IOT (Internet of Things) is a buzzword, which has quite a lot of different meanings. The possibilities it offers combined with AI tools are the major factors behind the all the hype about the 4th (and 5th) industrial revolution. In this article, we share what we think this is all about, and how it might be important for business innovators.
There’s always a lot of confusion around buzzwords. This whole blog is dedicated to the practical, business and industrial applications of AI, and for that matter, we simply can’t avoid talking about IOT. There are some important opportunities hiding below this expression. Problem is, there is a lot of overlap between these buzzwords, especially because the best value is in the combination of them. These new expressions often make the impression of bringing on something new, something extra, although sometimes it already existed for decades, under a different guise.
Think ‘smart’. All this buzzy expression means is that ‘smart’ tools can communicate with other smart tools via Bluetooth or WiFi. Basically that they are wired, they can be accessed from a digital network.
What IoT really means
IoT basically means the ‘smartening up’ of a tool, which already a has a function beyond communication. The TV, the phone and the watch is already ‘smart’, now the termostat, the washing machine and the car is following their footsteps. These are appliances that already had clearly defined functions (a washing machine is there to wash clothes), whereas a TV has always been a media platform, it can just do more and better of it (digital and on-demand, instead of analogue and broadcast).
The Internet of Things mean nothing more that there is a growing number of devices have functions for receiving, sending and recording data. These things can thereby talk to each other.

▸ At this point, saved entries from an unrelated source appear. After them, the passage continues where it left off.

(** [floor_log2] finds the one [t] with [2^t <= a/b < 2^(t+1)]. *)
Lemma floor_log2_unique a b t :
  0 < a -> 0 < b ->
  b * 2 ^ Z.max 0 t <= a * 2 ^ Z.max 0 (- t) ->
  a * 2 ^ Z.max 0 (- (t + 1)) < b * 2 ^ Z.max 0 (t + 1) ->
  Float.floor_log2 a b = t.
Proof.
  intros Ha Hb Hle Hlt.
  unfold Float.floor_log2, Float.floor_log.
  set (t0 := Z.log2 a - Z.log2 b).
  destruct (Z.log2_spec a Ha) as [Ha1 Ha2].
  destruct (Z.log2_spec b Hb) as [Hb1 Hb2].
  rewrite <- Z.add_1_r in Ha2, Hb2.
  pose proof (Z.log2_nonneg a) as Hla. pose proof (Z.log2_nonneg b) as Hlb.
  set (K := Z.abs t + Z.abs t0 + 2).
  assert (HK : 0 <= K) by lia.
  apply (scaled_le_shift 2 a b t K) in Hle; [|lia..].
  apply Z.lt_nge in Hlt.
  rewrite (scaled_le_shift 2 a b (t + 1) K) in Hlt by lia.
  apply Z.nle_gt in Hlt.
  assert (H2K : 0 < 2 ^ K) by (apply Z.pow_pos_nonneg; lia).
  (* the estimate is at most one too large *)
  assert (Hup : a * 2 ^ K < b * 2 ^ (K + t0 + 1)).
  { replace (K + t0 + 1) with (K + (Z.log2 a + 1) - Z.log2 b) by (unfold t0; lia).
    assert (E : 2 ^ (K + (Z.log2 a + 1) - Z.log2 b) * 2 ^ Z.log2 b
                = 2 ^ K * 2 ^ (Z.log2 a + 1)).
    { rewrite <- !Z.pow_add_r by (unfold K, t0 in *; lia). f_equal. lia. }
    assert (H : 0 < 2 ^ (K + (Z.log2 a + 1) - Z.log2 b))
      by (apply Z.pow_pos_nonneg; unfold K, t0 in *; lia).
    clear - E H Ha2 Hb1 H2K Ha Hb. nia. }
  assert (Hlow : b * 2 ^ (K + t0 - 1) <= a * 2 ^ K).
  { assert (E : 2 ^ (K + t0 - 1) * 2 ^ (Z.log2 b + 1) = 2 ^ K * 2 ^ Z.log2 a).
    { rewrite <- !Z.pow_add_r by (unfold K, t0 in *; lia). f_equal. unfold t0. lia. }
    assert (H : 0 < 2 ^ (K + t0 - 1))
      by (apply Z.pow_pos_nonneg; unfold K, t0 in *; lia).
    clear - E H Ha1 Hb2 H2K Ha Hb. nia. }
  assert (Hmono : forall s s', 0 <= K + s -> s <= s' ->
                    b * 2 ^ (K + s) <= b * 2 ^ (K + s')).
  { intros s s' Hs Hss. apply Z.mul_le_mono_nonneg_l; [lia|].
    apply Z.pow_le_mono_r; lia. }
  assert (Ht1 : t <= t0).
  { destruct (Z.le_gt_cases t t0) as [|Hgt]; [assumption|exfalso].
    pose proof (Hmono (t0 + 1) t ltac:(unfold K; lia) ltac:(lia)).
    replace (K + (t0 + 1)) with (K + t0 + 1) in * by lia. lia. }
  assert (Ht2 : t0 - 1 <= t).
  { destruct (Z.le_gt_cases (t0 - 1) t) as [|Hgt]; [assumption|exfalso].
    pose proof (Hmono (t + 1) (t0 - 1) ltac:(unfold K; lia) ltac:(lia)).
    replace (K + (t0 - 1)) with (K + t0 - 1) in * by lia. lia. }
  destruct (Z.leb_spec (b * 2 ^ Z.max 0 t0) (a * 2 ^ Z.max 0 (- t0))) as [H0|H0].
  - apply (scaled_le_shift 2 a b t0 K) in H0; [|unfold K; lia..].
    destruct (Z.eq_dec t t0) as [|Hne]; [congruence|exfalso].
    assert (t = t0 - 1) by lia. subst t.
    replace (K + (t0 - 1 + 1)) with (K + t0) in Hlt by lia. lia.
  - apply Z.lt_nge in H0.
    rewrite (scaled_le_shift 2 a b t0 K) in H0 by (unfold K; lia).
    destruct (Z.eq_dec t t0) as [->|Hne]; [contradiction|lia].
Qed.

Lemma round_half_even_exact m d : 0 < d -> Float.round_half_even (m * d) d = m.
Proof.
  intros Hd. unfold Float.round_half_even.
  rewrite Z.div_mul, Z.mod_mul by lia.
  destruct (Z.ltb_spec (2 * 0) d); [reflexivity|lia].
Qed.

(** A ratio that is a float is rounded to that float. *)
Lemma round_ratio_exact neg a b m e :
  0 < a -> 0 < b -> 0 < m -> Float.finite (Float.Finite neg m e) = true ->
  a * 2 ^ Z.max 0 (- e) = m * (b * 2 ^ Z.max 0 e) ->
  Float.round_ratio neg a b = Float.Finite neg m e.
Proof.
  intros Ha Hb Hm Hfin Hexact.
  unfold Float.finite in Hfin.
  rewrite !andb_true_iff, orb_true_iff in Hfin.
  destruct Hfin as ((((H0 & H53) & Hemin) & Hemax) & Hnorm).
  apply Z.leb_le in H0, Hemin, Hemax. apply Z.ltb_lt in H53.
  unfold Float.emin, Float.emax in *.
  destruct (Z.log2_spec m Hm) as [Hm1 Hm2].
  rewrite <- Z.add_1_r in Hm2.
  pose proof (Z.log2_nonneg m) as Hlm.
  assert (Hlog : Float.floor_log2 a b = Z.log2 m + e).
  { set (K := Z.abs e + Z.log2 m + 2).
    assert (E1 : a * 2 ^ K = m * (b * 2 ^ (K + e))).
    { destruct (Z.le_ge_cases 0 e) as [He|He].
      - rewrite (Z.max_l 0 (- e)), (Z.max_r 0 e), Z.pow_0_r, Z.mul_1_r in Hexact by lia.
        rewrite (Z.add_comm K e), Z.pow_add_r by (unfold K; lia). nia.
      - rewrite (Z.max_r 0 (- e)), (Z.max_l 0 e), Z.pow_0_r, Z.mul_1_r in Hexact by lia.
        replace K with ((K + e) + (- e)) at 1 by lia.
        rewrite Z.pow_add_r by (unfold K; lia). nia. }
    assert (HbK : 0 < b * 2 ^ (K + e)).
    { apply Z.mul_pos_pos; [lia|apply Z.pow_pos_nonneg; unfold K; lia]. }
    apply floor_log2_unique; try assumption.
    - apply (scaled_le_shift 2 a b (Z.log2 m + e) K); [lia|unfold K; lia..|].
      replace (K + (Z.log2 m + e)) with (Z.log2 m + (K + e)) by lia.
      rewrite Z.pow_add_r by (unfold K; lia). nia.
    - apply Z.nle_gt. intros H.
      apply (scaled_le_shift 2 a b (Z.log2 m + e + 1) K) in H; [|lia|unfold K; lia..].
      replace (K + (Z.log2 m + e + 1)) with ((Z.log2 m + 1) + (K + e)) in H by lia.
      rewrite Z.pow_add_r in H by (unfold K; lia). nia. }
  assert (Hexp : Z.max (-1074) (Z.log2 m + e - 52) = e).
  { destruct Hnorm as [Hn|Hn].
    - apply Z.leb_le in Hn.
      assert (Z.log2 m = 52).
      { apply Z.log2_unique; [lia|]. change (2 ^ (52 + 1)) with (2 ^ 53). lia. }
      lia.
    - apply Z.eqb_eq in Hn. subst e.
      assert (Z.log2 m <= 52).
      { destruct (Z.le_gt_cases (Z.log2 m) 52); [assumption|exfalso].
        assert (2 ^ 53 <= 2 ^ Z.log2 m) by (apply Z.pow_le_mono_r; lia). lia. }
      lia. }
  unfold Float.round_ratio, Float.emin, Float.emax.
  rewrite Hlog, Hexp, Hexact.
  rewrite round_half_even_exact
    by (apply Z.mul_pos_pos; [lia|apply Z.pow_pos_nonneg; lia]).
  destruct (Z.eqb_spec m (2 ^ 53)); [lia|].
  destruct (Z.ltb_spec 971 e); [lia|reflexivity].
Qed.

End Rounding.

(** ** Numerals *)

Section Numerals.

Lemma append_cons c a b : String c a +:+ b = String c (a +:+ b).
Proof. reflexivity. Qed.

Lemma append_empty_r s : s +:+ "" = s.
Proof.
  induction s as [|c s IH]; [reflexivity|]. rewrite append_cons, IH. reflexivity.
Qed.

Lemma no_space_app a b : no_space (a +:+ b) = no_space a && no_space b.
Proof.
  induction a as [|c a IH]; [reflexivity|].
  rewrite append_cons. cbn [no_space]. rewrite IH, andb_assoc. reflexivity.
Qed.

Lemma digit_is_no_space c : Float.is_digit c = true -> Ascii.eqb c " " = false.
Proof. destruct c as [[] [] [] [] [] [] [] []]; try reflexivity; discriminate. Qed.

Lemma no_space_all_digits s : all_digits s = true -> no_space s = true.
Proof.
  induction s as [|c s IH]; [reflexivity|]. cbn [all_digits no_space].
  intros H. apply andb_prop in H as [Hc Hs].
  rewrite (digit_is_no_space _ Hc), (IH Hs). reflexivity.
Qed.

Lemma all_digits_string_of_uint d :
  all_digits (NilEmpty.string_of_uint d) = true.
Proof. induction d; cbn; auto. Qed.

Lemma all_digits_digits_of n : all_digits (Float.digits_of n) = true.
Proof. apply all_digits_string_of_uint. Qed.

Lemma to_uint_nonnil n : N.to_uint n <> Decimal.Nil.
Proof.
  destruct n as [|p]; [discriminate|]. apply DecimalPos.Unsigned.to_uint_nonnil.
Qed.

(** The digits of a number start with a digit. *)
Lemma digits_of_head n :
  exists c r, Float.digits_of n = String c r /\ Float.is_digit c = true.
Proof.
  pose proof (all_digits_digits_of n) as H. unfold Float.digits_of in *.
  pose proof (to_uint_nonnil (Z.to_N n)) as Hn.
  destruct (N.to_uint (Z.to_N n)); try contradiction;
    (eexists _, _; split; [reflexivity|reflexivity]).
Qed.

Lemma digits_value_digits_of n :
  (0 <= n)%Z -> Float.digits_value (Float.digits_of n) = n.
Proof.
  intros Hn. unfold Float.digits_value, Float.digits_of.
  rewrite NilEmpty.usu, DecimalN.Unsigned.of_to. apply Z2N.id, Hn.
Qed.

Lemma take_digits_app a b :
  all_digits a = true ->
  match b with
  | String c _ => Float.is_digit c = false
  | EmptyString => True
  end ->
  Float.take_digits (a +:+ b) = (a, b).
Proof.
  intros Ha Hb. induction a as [|c a IH].
  - destruct b as [|c b]; [reflexivity|].
    change ("" +:+ String c b) with (String c b).
    cbn [Float.take_digits]. rewrite Hb. reflexivity.
  - cbn [all_digits] in Ha. apply andb_prop in Ha as [Hc Ha].
    rewrite append_cons. cbn [Float.take_digits]. rewrite Hc, (IH Ha). reflexivity.
Qed.

Lemma take_digits_split s :
  s = fst (Float.take_digits s) +:+ snd (Float.take_digits s)
  /\ all_digits (fst (Float.take_digits s)) = true.
Proof.
  induction s as [|c s [IH1 IH2]]; [split; reflexivity|].
  cbn [Float.take_digits]. destruct (Float.is_digit c) eqn:Hc.
  - destruct (Float.take_digits s) as [a b]. cbn [fst snd] in *.
    split; [rewrite append_cons; congruence|]. cbn [all_digits]. rewrite Hc. exact IH2.
  - split; reflexivity.
Qed.

Lemma string_of_uint_nonnil d :
  d <> Decimal.Nil -> NilZero.string_of_uint d = NilEmpty.string_of_uint d.
Proof. destruct d; [contradiction|reflexivity..]. Qed.

Lemma str_int_text z :
  Py.str_int z
  = (if (z <? 0)%Z then "-" else "") +:+ Float.digits_of (Z.abs z).
Proof.
  unfold Py.str_int, Float.digits_of.
  destruct z as [|p|p]; [reflexivity| |].
  - change (NilZero.string_of_uint (Pos.to_uint p)
            = NilEmpty.string_of_uint (Pos.to_uint p)).
    apply string_of_uint_nonnil, DecimalPos.Unsigned.to_uint_nonnil.
  - change (String "-" (NilZero.string_of_uint (Pos.to_uint p))
            = String "-" (NilEmpty.string_of_uint (Pos.to_uint p))).
    f_equal. apply string_of_uint_nonnil, DecimalPos.Unsigned.to_uint_nonnil.
Qed.

(** A text that starts with a digit carries no sign. *)
Lemma take_sign_digit c r :
  Float.is_digit c = true -> Float.take_sign (String c r) = (false, String c r).
Proof. destruct c as [[] [] [] [] [] [] [] []]; try reflexivity; discriminate. Qed.

Lemma take_sign_text (neg : bool) n rest :
  Float.take_sign ((if neg then "-" else "") +:+ Float.digits_of n +:+ rest)
  = (neg, Float.digits_of n +:+ rest).
Proof.
  destruct (digits_of_head n) as (c & r & E & Hc). rewrite E, append_cons.
  destruct neg; [reflexivity|]. apply take_sign_digit, Hc.
Qed.

(** A numeral without a fraction: its digits, then its exponent. *)
Lemma parse_whole (neg : bool) n rest :
  (0 <= n)%Z ->
  match rest with
  | String c _ => Float.is_digit c = false /\ c <> "."%char
  | EmptyString => True
  end ->
  Float.parse ((if neg then "-" else "") +:+ Float.digits_of n +:+ rest)
  = match Float.exponent rest with
    | Some k => Some (Float.of_decimal neg n k)
    | None => None
    end.
Proof.
  intros Hn Hrest. unfold Float.parse. rewrite take_sign_text.
  rewrite (take_digits_app _ rest (all_digits_digits_of n))
    by (destruct rest; [exact I|apply Hrest]).
  assert (Hfrac : match rest with
                  | String "." s' => Float.take_digits s'
                  | _ => (EmptyString, rest)
                  end = (EmptyString, rest)).
  { destruct rest as [|c rest]; [reflexivity|]. destruct Hrest as [_ Hc].
    destruct c as [[] [] [] [] [] [] [] []]; try reflexivity. contradiction. }
  rewrite Hfrac, append_empty_r, digits_value_digits_of by exact Hn.
  destruct (digits_of_head n) as (c & r & E & _). rewrite E at 1.
  cbn [String.length Z.of_nat].
  destruct (Float.exponent rest) as [k|]; [|reflexivity].
  rewrite Z.sub_0_r. reflexivity.
Qed.

(** The numeral of an int is read as the float nearest to the int. *)
Lemma parse_digits (neg : bool) n :
  (0 <= n)%Z ->
  Float.parse ((if neg then "-" else "") +:+ Float.digits_of n)
  = Some (Float.of_decimal neg n 0).
Proof.
  intros Hn. rewrite <- (append_empty_r (Float.digits_of n)).
  rewrite (parse_whole neg n "" Hn I). reflexivity.
Qed.

Lemma parse_str_int z : Float.parse (Py.str_int z) = Some (Float.of_Z z).
Proof. rewrite str_int_text. apply parse_digits. lia. Qed.

Lemma exponent_minus n :
  (0 <= n)%Z -> Float.exponent ("e-" +:+ Float.digits_of n) = Some (- n)%Z.
Proof.
  intros Hn. change ("e-" +:+ Float.digits_of n)
    with (String "e" (String "-" (Float.digits_of n))).
  cbn [Float.exponent Ascii.eqb Bool.eqb orb andb Float.take_sign].
  rewrite <- (append_empty_r (Float.digits_of n)) at 1.
  rewrite (take_digits_app _ "" (all_digits_digits_of n) I).
  destruct (digits_of_head n) as (c & r & E & _). rewrite E.
  rewrite <- E, digits_value_digits_of by exact Hn. reflexivity.
Qed.

(** The numeral written out in full is read as the float. *)
Lemma parse_exact_numeral neg m e :
  (0 < m)%Z -> Float.finite (Float.Finite neg m e) = true ->
  Float.parse (Float.exact_numeral neg m e) = Some (Float.Finite neg m e).
Proof.
  intros Hm Hfin. unfold Float.exact_numeral.
  destruct (Z.leb_spec 0 e) as [He|He].
  - rewrite parse_digits by (apply Z.mul_nonneg_nonneg; [lia|apply Z.pow_nonneg; lia]).
    unfold Float.of_decimal.
    assert (Hpos : (0 < m * 2 ^ e)%Z)
      by (apply Z.mul_pos_pos; [lia|apply Z.pow_pos_nonneg; lia]).
    destruct (Z.eqb_spec (m * 2 ^ e) 0); [lia|]. cbn [Z.leb Z.compare].
    f_equal. apply round_ratio_exact; [lia|lia|lia|exact Hfin|].
    rewrite (Z.max_l 0 (- e)), (Z.max_r 0 e) by lia.
    rewrite Z.pow_0_r. lia.
  - set (n := (- e)%Z).
    assert (Hn : (0 < n)%Z) by (unfold n; lia).
    assert (Hd : (0 < m * 5 ^ n)%Z)
      by (apply Z.mul_pos_pos; [lia|apply Z.pow_pos_nonneg; lia]).
    rewrite parse_whole by first [lia | split; [reflexivity|discriminate]].
    rewrite exponent_minus by lia.
    unfold Float.of_decimal.
    destruct (Z.eqb_spec (m * 5 ^ n) 0); [lia|].
    destruct (Z.leb_spec 0 (- n)); [lia|].
    f_equal. rewrite Z.opp_involutive.
    apply round_ratio_exact;
      [lia|apply Z.pow_pos_nonneg; lia|lia|exact Hfin|].
    rewrite (Z.max_r 0 (- e)), (Z.max_l 0 e) by lia.
    rewrite Z.pow_0_r. fold n.
    change 10%Z with (5 * 2)%Z. rewrite Z.pow_mul_l. lia.
Qed.

Lemma eqb_eq x y : Float.eqb x y = true -> x = y.
Proof.
  destruct x as [s m e|s], y as [s' m' e'|s']; cbn [Float.eqb]; try discriminate.
  - rewrite !andb_true_iff. intros [[Hs Hm] He].
    apply Bool.eqb_prop in Hs. apply Z.eqb_eq in Hm, He. congruence.
  - intros Hs. apply Bool.eqb_prop in Hs. congruence.
Qed.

‘Internet of Things’ has only a slightly different meaning from ‘smart’, as a ‘smart home’ is just a home that is filled with ‘IoT’ stuff. These images are sticky and viral, because mostly everyone can relate to them - the people who read tech news usually have homes, tv sets and kitchen appliances.
So, is there all to it? Everything that runs on electricity can be connected to the network and voilá: Internet of Things?
Basically yes, but the situation has become a little more complicated than that by now.
When IoT took the Internet by storm, it was mostly due to a single new product: the Nest.
The smart termostat company has been acquired by Google for 3.2 billion in 2014, creating widespread speculation, that Google will soon rewire all our homes with smart tools.
Nest was different in other ways as well, though: it was capable of learning. Its ‘smartness’ went beyond communication, it memorized its usage pattern and was able to automatically follow it.
Now, if you give Machine Learning capabilities to devices that can communicate to each other in realtime, you suddenly created a new level of complexity. These could lead to the utopic image of the true ‘smart home’ which actually adapts to the life of its human owners, optimizing everything towards their needs automatically.
It’s already pretty commonplace that you can set the heating, the dishwasher or the microwave to certain triggers (“when I start the engine of my car at my workplace, start heating up my dinner”). But all these require considerable efforts to set up, and you need to review them constantly, every time the pattern changes a bit.
This is where AI could step in, to make the whole experience smoother, without the need for micromanagement. IoT digitizes our physical reality, the AI can utilize the immense amounts of data and form it into dynamic action.
There are some real life examples out there already, like the ‘ET City Brain’ in the city of Huangzhou, China. Every traffic light has a built-in camera, so the central computer knows exactly what the traffic situation is: and dynamically adapts the traffic lights programming. Yes, this means that ambulances get ‘green waves’ so they can cut through the streets smoothly.
AI and IoT, or ‘AIOT’ can be a victim of overhype - developers, like us, know this all too well. There are numerous industrial and business use cases where the sensors gather data, and this data is the resource for the algorithms which process and react to it, we wrote about them here.
We will see many new examples in the near future. Coordinating drones, managing fleets, logistics in general is one area where the most interesting practical use cases might spring up in the near future, as there is a huge efficiency potential in optimizing networks of vehicles.
‘Smart’ doesn’t need to stay at ‘home’ either, because the office can benefit from dynamic resource sharing and other solutions that play around the humans doing work within their walls. And that is how these buzzwords sometimes carry more depth than it might seem at first: the richer and more refined the data is, the better solutions machine learning algorithms can come up with. We are only scratching the surface of what the ‘Internet of Things’ might actually mean for our lives, by the end of this decade.